Wondering how? Here are a few ways bulimia damages your oral health.
How Bulimia Affects Your Oral Health
1. Dental Cavities, Decay, And Bleeding Gums
Because a person suffering from bulimia is constantly inducing vomiting, the teeth are frequently exposed to digestive acids. While these acids break food down in the stomach, they are detrimental to oral health. They corrode the outer layer of the teeth called the enamel, resulting in dental cavities.2
Consuming a lot of sugary foods and sodas while binge eating due to bulimia may also result in tooth decay. This, in turn, could cause your gums to bleed in extreme cases.
2. Tooth Sensitivity
When the enamel of your teeth is corroded by digestive acids due to bulimia, it leaves the inner layers of the teeth exposed. This makes them extremely sensitive, causing pain whenever you eat something – especially if it’s very hot or very cold.
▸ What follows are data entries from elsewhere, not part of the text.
(** Whatever [y] and the kernel are, a run on [n] items (an [n] that an
    [int] holds) never calls the kernel more than [n (n - 1) / 2] times in
    symmetric mode and [n (n - 1)] times in asymmetric mode, and a run that
    returns has made exactly that many calls, also where the [int] counter
    can no longer hold the number. *)
Theorem kernel_calls_bounded {Item Err : Type} (x y : list Item)
    (kernel_function : Item -> Item -> kernel_result Err) (symmetric : bool)
    (n : Z) :
  Z.of_nat (length x) = n -> n <= INT_MAX ->
  Z.of_nat (length (calls (compute_decoupled_sum x y kernel_function symmetric)))
  <= pair_count symmetric n
  /\ (forall v,
        result (compute_decoupled_sum x y kernel_function symmetric) = Returned v ->
        Z.of_nat (length (calls (compute_decoupled_sum x y kernel_function symmetric)))
        = pair_count symmetric n).
Proof.
  intros Hn Hmax.
  pose proof (pairs_of_length symmetric n ltac:(lia)) as Hlen.
  destruct (compute_decoupled_sum_prefix x y kernel_function symmetric) as [rest E].
  rewrite int_of_size_id, Hn in E by lia.
  split.
  - rewrite <- Hlen, E, length_app. lia.
  - intros v Hv.
    rewrite (compute_decoupled_sum_returned x y kernel_function symmetric v Hv).
    rewrite int_of_size_id, Hn by lia. exact Hlen.
Qed.

(** [kernel_calls_bounded] on the collections of Example 2. *)
Lemma kernel_calls_bounded_witness :
  Z.of_nat (length (calls (compute_decoupled_sum example_x example_y
                             (total_kernel unit kernel_plus) false)))
  <= pair_count false 3
  /\ (forall v,
        result (compute_decoupled_sum example_x example_y
                  (total_kernel unit kernel_plus) false) = Returned v ->
        Z.of_nat (length (calls (compute_decoupled_sum example_x example_y
                                   (total_kernel unit kernel_plus) false)))
        = pair_count false 3).
Proof.
  apply (kernel_calls_bounded example_x example_y
           (total_kernel unit kernel_plus) false 3);
    [reflexivity | unfold INT_MAX; lia].
Defined.

(** ** What symmetric mode never reads *)

Lemma List_get_tail {A} (a b : A) (l : list A) j :
  1 <= j -> List_get (a :: l) j = List_get (b :: l) j.
Proof.
  intros Hj. unfold List_get. destruct (Z.ltb_spec j 0) as [_ | _]; [reflexivity |].
  replace (Z.to_nat j) with (S (Z.to_nat (j - 1))) by lia. reflexivity.
Qed.

Lemma List_get_front {A} (l : list A) (a b : A) i :
  i < Z.of_nat (length l) -> List_get (l ++ [a]) i = List_get (l ++ [b]) i.
Proof.
  intros Hi. unfold List_get. destruct (Z.ltb_spec i 0) as [_ | Hpos]; [reflexivity |].
  rewrite !nth_error_app1 by lia. reflexivity.
Qed.

(** In symmetric mode the first item of [y] and the last item of [x] never
    reach the kernel: replacing either by any other item changes neither the
    calls made nor the outcome, whatever the kernel is. *)
Theorem symmetric_mode_frame {Item Err : Type} (x y : list Item) (a b : Item)
    (kernel_function : Item -> Item -> kernel_result Err) :
  compute_decoupled_sum x (a :: y) kernel_function true
  = compute_decoupled_sum x (b :: y) kernel_function true
  /\ compute_decoupled_sum (x ++ [a]) y kernel_function true
     = compute_decoupled_sum (x ++ [b]) y kernel_function true.
Proof.
  split.
  - rewrite !compute_decoupled_sum_eq. f_equal. unfold accumulate_all.
    apply foreach_ext. intros p s Hp. apply in_pairs_of in Hp.
    unfold in_mode in Hp. unfold accumulate, call_kernel.
    rewrite (List_get_tail a b y (snd p)) by lia. reflexivity.
  - rewrite !compute_decoupled_sum_eq, !length_app. cbn [length].
    f_equal. unfold accumulate_all.
    apply foreach_ext. intros p s Hp. apply in_pairs_of in Hp.
    unfold in_mode in Hp.
    pose proof (int_of_size_le (length x + 1)) as Hn.
    unfold accumulate, call_kernel.
    rewrite (List_get_front x a b (fst p)) by lia. reflexivity.
Qed.

(** ** Which failure a run surfaces *)

Lemma Forall2_yields_values {Item Err : Type} (x y : list Item)
    (kernel_function : Item -> Item -> kernel_result Err)
    (ps : list call) (vs : list double) :
  Forall2 (yields x y kernel_function) ps vs ->
  forall p, In p ps ->
    exists a b v, List_get x (fst p) = Some a /\ List_get y (snd p) = Some b
                  /\ kernel_function a b = Value v.
Proof.
  intros H p Hp. destruct (Forall2_in_left _ _ _ _ H Hp) as [v Hv].
  unfold yields in Hv.
  destruct (call_kernel_cases x y kernel_function p)
    as [(a & b & v' & Ha & Hb & Hk & _) | [(a & b & e & _ & _ & _ & He)
                                          | [_ Ho]]].
  - exists a, b, v'. auto.
  - rewrite He in Hv. discriminate.
  - rewrite Ho in Hv. discriminate.
Qed.

(** A kernel failure that comes out of a run is the failure of the first
    index pair, in enumeration order, at which the kernel fails: that pair
    is the last call made, and the kernel gave a value at every pair
    visited before it. *)
Theorem first_failure_surfaces {Item Err : Type} (x y : list Item)
    (kernel_function : Item -> Item -> kernel_result Err) (symmetric : bool)
    (e : Err) :
  result (compute_decoupled_sum x y kernel_function symmetric)
  = Raised (KernelFailure e) ->
  exists (pre : list call) (i j : Z) (rest : list call) (a b : Item),
    pairs_of symmetric (int_of_size (length x)) = pre ++ (i, j) :: rest
    /\ calls (compute_decoupled_sum x y kernel_function symmetric) = pre ++ [(i, j)]
    /\ List_get x i = Some a /\ List_get y j = Some b
    /\ kernel_function a b = Fails e
    /\ forall p, In p pre ->
         exists a' b' v, List_get x (fst p) = Some a' /\ List_get y (snd p) = Some b'
                         /\ kernel_function a' b' = Value v.
Proof.
  intros Hres.
  destruct (compute_decoupled_sum_cases x y kernel_function symmetric)
    as [(vs & _ & E) | (pre & p & rest & vs & t & f & E' & Hpre & Hp & _ & E)];
    rewrite E in Hres |- *; cbn [calls result fst snd] in *; [discriminate |].
  inversion Hres; subst f.
  destruct (call_kernel_cases x y kernel_function p)
    as [(a & b & v & _ & _ & _ & Hv) | [(a & b & e' & Ha & Hb & Hk & He)
                                       | [_ Ho]]];
    rewrite Hp in *; try discriminate.
  inversion He; subst. destruct p as [i j]. cbn [fst snd] in *.
  exists pre, i, j, rest, a, b.
  repeat split; try assumption.
  apply (Forall2_yields_values x y kernel_function pre vs Hpre).
Qed.

(** [first_failure_surfaces] on a run whose kernel stops at the pair [(0, 2)]. *)
Lemma first_failure_surfaces_witness :
  exists (pre : list call) (i j : Z) (rest : list call) (a b : Z),
    pairs_of true (int_of_size (length [0; 1; 2])) = pre ++ (i, j) :: rest
    /\ calls (compute_decoupled_sum [0; 1; 2] [0; 1; 99] kernel_stop_on_99 true)
       = pre ++ [(i, j)]
    /\ List_get [0; 1; 2] i = Some a /\ List_get [0; 1; 99] j = Some b
    /\ kernel_stop_on_99 a b = Fails stop_called
    /\ forall p, In p pre ->
         exists a' b' v, List_get [0; 1; 2] (fst p) = Some a'
                         /\ List_get [0; 1; 99] (snd p) = Some b'
                         /\ kernel_stop_on_99 a' b' = Value v.
Proof.
  apply (first_failure_surfaces [0; 1; 2] [0; 1; 99] kernel_stop_on_99 true
           stop_called).
  reflexivity.
Defined.

(** ** The batch as a whole *)

Section BatchOutcome.

Context {Item Err : Type}.
Variables (x : list Item) (kernel_function : Item -> Item -> kernel_result Err)
  (symmetric : bool).

(** The elements of a batch all return, or there is a first one that raises. *)
Lemma elements_return_or_raise (ys : list (list Item)) :
  (exists rs, Forall2 (returns_as x kernel_function symmetric) ys rs)
  \/ (exists before y after rs t f,
        ys = before ++ y :: after
        /\ Forall2 (returns_as x kernel_function symmetric) before rs
        /\ compute_decoupled_sum x y kernel_function symmetric = (t, Raised f)).
Proof.
  induction ys as [| y ys IH].
  - left. exists []. constructor.
  - destruct (compute_decoupled_sum x y kernel_function symmetric)
      as [t [v | f]] eqn:Ey.
    + destruct IH as [[rs Hrs] | (before & y' & after & rs & t' & f & -> & Hrs & Hy')].
      * left. exists ((t, v) :: rs). constructor; [exact Ey | exact Hrs].
      * right. exists (y :: before), y', after, ((t, v) :: rs), t', f.
        repeat split; try assumption. constructor; [exact Ey | exact Hrs].
    + right. exists [], y, ys, [], t, f. repeat split; [constructor | exact Ey].
Qed.

Lemma returns_as_returns (ys : list (list Item)) rs :
  Forall2 (returns_as x kernel_function symmetric) ys rs ->
  forall y, In y ys ->
    exists v, result (compute_decoupled_sum x y kernel_function symmetric)
              = Returned v.
Proof.
  intros H y Hy. destruct (Forall2_in_left _ _ _ _ H Hy) as [r Hr].
  unfold returns_as in Hr. exists (snd r). rewrite Hr. reflexivity.
Qed.

(** A batch over [ys1 ++ ys2] (of a length an [int] holds) does what the
    batch over [ys1] followed by the batch over [ys2] does: the same kernel
    calls in the same order, the two result vectors put end to end, and the
    first failure of either, the second part not being run when the first
    part raises. *)
Theorem batch_of_concatenation (ys1 ys2 : list (list Item)) :
  Z.of_nat (length (ys1 ++ ys2)) <= INT_MAX ->
  compute_multiple_decoupled_sums x (ys1 ++ ys2) kernel_function symmetric
  = (r1 <- compute_multiple_decoupled_sums x ys1 kernel_function symmetric ;;
     r2 <- compute_multiple_decoupled_sums x ys2 kernel_function symmetric ;;
     ret (r1 ++ r2)).
Proof.
  intros Hmax. rewrite length_app in Hmax.
  destruct (elements_return_or_raise ys1)
    as [[rs1 H1] | (b1 & y1 & a1 & rs1 & t1 & f1 & -> & H1 & Hy1)].
  - rewrite (batch_returns x kernel_function symmetric ys1 rs1) by (lia || exact H1).
    rewrite bind_returned.
    destruct (elements_return_or_raise ys2)
      as [[rs2 H2] | (b2 & y2 & a2 & rs2 & t2 & f2 & -> & H2 & Hy2)].
    + rewrite (batch_returns x kernel_function symmetric ys2 rs2) by (lia || exact H2).
      rewrite (batch_returns x kernel_function symmetric (ys1 ++ ys2) (rs1 ++ rs2))
        by (rewrite ?length_app; lia || apply Forall2_app; assumption).
      cbn [bind ret calls result fst snd].
      rewrite !map_app, concat_app, app_nil_r. reflexivity.
    + rewrite (batch_raises x kernel_function symmetric b2 rs2 y2 a2 t2 f2)
        by (lia || assumption).
      rewrite app_assoc.
      rewrite (batch_raises x kernel_function symmetric (ys1 ++ b2) (rs1 ++ rs2)
                 y2 a2 t2 f2)
        by first [assumption | apply Forall2_app; assumption
                 | rewrite <- app_assoc, length_app; lia].
      cbn [bind calls result fst snd].
      rewrite map_app, concat_app, app_assoc. reflexivity.
  - rewrite <- app_assoc. cbn [app].
    rewrite (batch_raises x kernel_function symmetric b1 rs1 y1 (a1 ++ ys2) t1 f1)
      by first [assumption | rewrite !length_app in *; cbn [length] in *;
                              rewrite ?length_app; lia].
    rewrite (batch_raises x kernel_function symmetric b1 rs1 y1 a1 t1 f1)
      by first [assumption | lia].
    reflexivity.
Qed.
3. Discolored, Brittle Teeth
If you suffer from bulimia, the constant exposure of your mouth to digestive acids could turn your once white teeth yellow or give them a glassy appearance. Your teeth may also become quite weak and brittle, making them more susceptible to chipping and breakage.
4. Enlarged Salivary Glands
The acid in your vomit may irritate your salivary glands – the glands present on the sides of your cheeks that produce saliva – enough to make them swell.3 This swelling in your salivary glands becomes visible as swelling around your jaw and decreases the production of saliva, making eating and swallowing quite painful and difficult.
While the oral damage caused by bulimia is usually irreversible, the salivary gland swelling reduces with reduced vomiting in bulimic patients.
5. Dry Mouth
If you have swollen salivary glands due to bulimia, chances are there isn’t enough saliva being produced. This is likely to result in a dry mouth. And because saliva gets rid of bacteria and protects your teeth from decaying, reduced production of saliva could cause damage to your teeth and increase existing damage.
6. Mouth And Throat Sores
If you’re bulimic, digestive acids in your vomit not only corrode your teeth but also the insides of your mouth and throat. The corrosion could result in sores in your mouth and throat. In extreme cases, these sores could also become infected and cause intense discomfort while eating and swallowing.
Temporary Solutions For Treating Oral Damage Caused By Bulimia
- After an episode of induced vomiting due to bulimia, it’s best to avoid brushing your teeth immediately. Because the stomach acid weakens the enamel, brushing could accelerate its corrosion. Instead, you could rinse your mouth with baking soda in water.
- If you have a dry mouth, drink sufficient water to hydrate and moisten it.
While it’s possible to temporarily treat oral problems caused by bulimia, it’s essential to see your doctor if you notice any signs of being bulimic. Treating the root cause of the problem causing the dental issues is ideal for long-term health benefits.